Несколькими минутами позднее удивился самому себе. Какая сила душевного подъема должна была вынудить его к произнесению канона на латыни: Hoc est enim corpus meum? Увидел, как Контарини несогласно покачал головой. Неужели капеллан контролирует всякое его слово? И почему только взбрело в голову сказать эти слова по-латински? Этот язык он ребенком впервые услышал на мессе, не вникая тогда в смысл службы, но принимая в ней участие и воспринимая ее как финал чудесной сказки…

Взял просфору – казалось, она добавляет силу его вере, а заодно и чуду превращения Тела Господня в хлеб. Сколько раз в своей жизни он это проделывал; как часто уставал, чувствовал себя неуверенным, рассеянным из-за шума жизни, бурлившей внутри него, – глупой, механической, чуждой.

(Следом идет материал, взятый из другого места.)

(* ===== verification/TokenBucket.v ===== *)
(** * The token bucket

    Model of [include/poker/net/token_bucket.hpp] and
    [src/poker/net/token_bucket.cpp]. A [double] is a [spec_float] of 53 bits and
    the operations are those of IEEE 754 with rounding to nearest, as the
    Standard Library specifies them; a [time_point] of the steady clock is its
    number of nanoseconds. The theorem needs no error analysis: taking a token is
    exact, and a refill, rounded as it is, never passes the capacity. *)
From S2P Require Import Prelude.
From Stdlib Require Import SpecFloat.

Local Notation prec := 53 (only parsing).
Local Notation emax := 1024 (only parsing).

Definition double := spec_float.

(** A 64-bit integer converted to [double]. *)
Definition double_of (n : Z) : double := binary_normalize prec emax n 0 false.

Definition double_add : double → double → double := SFadd prec emax.
Definition double_sub : double → double → double := SFsub prec emax.
Definition double_mul : double → double → double := SFmul prec emax.
Definition double_div : double → double → double := SFdiv prec emax.

(** [std::min]: the first argument unless the second is smaller. *)
Definition double_min (a b : double) : double := if SFltb b a then b else a.

(** [std::chrono::duration<double>(d).count()] for [d] in nanoseconds. *)
Definition seconds (nanoseconds : Z) : double :=
  double_div (double_of nanoseconds) (double_of 1000000000).

Record TokenBucket := mkBucket {
  rate_ : double;
  capacity_ : double;
  tokens_ : double;
  last_refill_ : Z;
}.

Implicit Types (b : TokenBucket) (x y : double).

Definition TokenBucket_new (tokens_per_second : double) (burst now : Z) : result TokenBucket :=
  if SFleb tokens_per_second (double_of 0) || (burst =? 0)
  then Throw (invalid_argument "token bucket rate and burst must be positive")
  else Ok (mkBucket tokens_per_second (double_of burst) (double_of burst) now).

(** The first [if] of [allow]. *)
Definition refill (now : Z) b : TokenBucket :=
  if last_refill_ b <? now then
    let elapsed := seconds (now - last_refill_ b) in
    mkBucket (rate_ b) (capacity_ b)
      (double_min (capacity_ b) (double_add (tokens_ b) (double_mul elapsed (rate_ b)))) now
  else b.

Definition allow (now : Z) b : bool * TokenBucket :=
  let b := refill now b in
  if SFltb (tokens_ b) (double_of 1) then (false, b)
  else (true, mkBucket (rate_ b) (capacity_ b) (double_sub (tokens_ b) (double_of 1)) (last_refill_ b)).

Definition available b : double := tokens_ b.

(** ** Exact values

    The finite numbers that are not negative, in units of the smallest positive
    one. *)

Local Notation one_token := (2 ^ 1074) (only parsing).

Definition amount x : Prop :=
  match x with
  | S754_zero s => s = false
  | S754_finite s m e => s = false ∧ canonical_mantissa prec emax m e = true
  | _ => False
  end.

Definition units x : Z :=
  match x with
  | S754_finite _ m e => Z.pos m * 2 ^ (e + 1074)
  | _ => 0
  end.

(** What the rounding of a number that is not negative can be. *)
Definition nonnegative x : Prop := amount x ∨ x = S754_infinity false.

Lemma fexp_eq k : fexp prec emax k = Z.max (k - 53) (-1074).
Proof. done. Qed.

Lemma digits_bounds n : 0 < n → 2 ^ (Zdigits2 n - 1) ≤ n < 2 ^ Zdigits2 n.
Proof.
  destruct n as [|p|p]; [done| |done]. intros _. cbn [Zdigits2].
  induction p as [p IH|p IH|]; [| |done]; cbn [digits2_pos];
    rw Pos2Z.inj_succ; set (d := Z.pos (digits2_pos p)) in *;
    assert (0 < d) as Hd by done;
    rw (_ : Z.succ d - 1 = Z.succ (d - 1)) ?Z.pow_succ_r; try lia.
Qed.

Держа просфору в руке, он вдруг особенно остро почувствовал банальность ежедневной жизни, но, в тот же самый момент, может быть от осознания бесполезности крестной муки, в нем вдруг взыграло чувство юмора.

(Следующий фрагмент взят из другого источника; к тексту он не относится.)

(** A table is leased to one node at a time: when a node is granted the
    lease of a table and the next lease goes to another node, the first one
    had expired, or the registry had found its owner without a live heartbeat
    in between. *)
Lemma leased_to_one_node k evs1 ev1 mid ev2 evs2 r id n1 ttl1 n2 ttl2 :
  reg_run (Registry_new k) (evs1 ++ ev1 :: mid ++ ev2 :: evs2) r →
  grants id n1 ttl1 ev1 → grants id n2 ttl2 ev2 → n1 ≠ n2 →
  (∀ ev, ev ∈ mid → ∀ n ttl, ¬ grants id n ttl ev) →
  expiry (ev_time ev1) ttl1 ≤ ev_time ev2 ∨
  ∃ a ev b, mid = a ++ ev :: b ∧ found_missing id ev ∧
    alive n1 (ev_time ev) (evs1 ++ ev1 :: a) = false.
Proof.
  intros Hrun Hg1 [Hc2 Ha2] Hne Hmid. destruct (first_missing id mid) as [Hnone|(a & ev & b & -> & [Hc Ha] & Hnone)].
  - left. change (evs1 ++ ev1 :: mid ++ ev2 :: evs2) with (evs1 ++ (ev1 :: mid) ++ ev2 :: evs2) in Hrun.
    rw app_assoc in Hrun. apply reg_run_split in Hrun as (r1 & r2 & Hi & Hnow & Hstep & _).
    rw Hc2 Ha2 /= /timed in Hstep. destruct (clock_now (reg_clock r1)) as [now k'] eqn:Hk.
    assert (now = ev_time ev2) as -> by by rw -Hnow /time_of Hk.
    rw /assignRoom_at (rg_rooms _ _ Hi id) (history_lease id n1 ttl1) // in Hstep.
    { intros e He. split; [by apply Hmid|by apply Hnone]. }
    destruct (_ || _); [done|]. rw /fresh_at /= (bool_decide_eq_false_2 (n1 = n2)) // in Hstep.
    destruct (Z.ltb_spec (ev_time ev2) (expiry (ev_time ev1) ttl1)); [done|lia].
  - assert (evs1 ++ ev1 :: (a ++ ev :: b) ++ ev2 :: evs2 =
            (evs1 ++ ev1 :: a) ++ ev :: b ++ ev2 :: evs2) as Heq by by rw -!app_assoc /= -?app_assoc.
    rw Heq in Hrun. pose proof Hrun as Hrun'.
    apply reg_run_split in Hrun as (r1 & r2 & Hi & Hnow & Hstep & _ & _ & Hafter).
    rw Hc Ha /= /timed in Hstep. destruct (clock_now (reg_clock r1)) as [now k'] eqn:Hk.
    assert (now = ev_time ev) as -> by by rw -Hnow /time_of Hk.
    rw /roomOwner_at (rg_rooms _ _ Hi id) (history_lease id n1 ttl1) // in Hstep.
    { intros e He. split; [|by apply Hnone]. apply Hmid, elem_of_app. by left. }
    destruct (fresh_at (ev_time ev) _) eqn:Hfr; cbn [negb orb] in Hstep.
    + right. exists a, ev, b. split_and!; [done|done|]. rw -(rg_nodes _ _ Hi); [lia|].
      cbn [ex_value] in Hstep. by destruct (nodeIsHealthy n1 (ev_time ev) (reg_data r1)).
    + left. apply Z.ltb_ge in Hfr. cbn in Hfr.
      assert (ev_time ev ≤ ev_time ev2); [|lia]. apply Hafter, elem_of_app. right. by left.
Qed.

(** Table ids. *)
Definition new_id (ev : RegEvent) : option Z :=
  match ev_answer ev with NewId o => o | _ => None end.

Теперь еще этот кашель капеллана и запах от свечного покрытия пола отвлекли его, и еще эхо далекого клаксона, и торопливые шаги по коридору: кто, кто-то спешил, на шестой день конклава, проникнуть в святой дворец, на шестой день конклава? Но было и урчание в пустом желудке. Внутренний шум взял верх над всеми прочими, он шел из его встревоженного и непокорного тела, которому, видимо, было безразлично свершавшееся в данный момент в церкви чудо.

В старом соборе он мог и не обращать внимание на всякие неудобства, бесцеремонность толпы и медленное течение обряда. Там ему удавалось сконцентрировать внимание на просфоре, и, ах если бы он еще мог ответить на важные вопросы: «А ты – ты веруешь ли? Веришь, что я твой Бог?» Здесь же, совсем наоборот, здесь было его место, интимное, и никто не мог потребовать от него ни большей театральности, ни формального служения. Тут он один, с просфорой, и только Контарини позади него.

Почему он не может тройным движением руки, одним только жестом ответить на те вопросы, хотя бы, например, вспомнив причину существования всего сущего и опершись на нее? И потом – должен ли находиться человек среди тех, в чью обязанность входит выбирать папу, или более того, – среди тех, кто мог бы быть представленным на избрание?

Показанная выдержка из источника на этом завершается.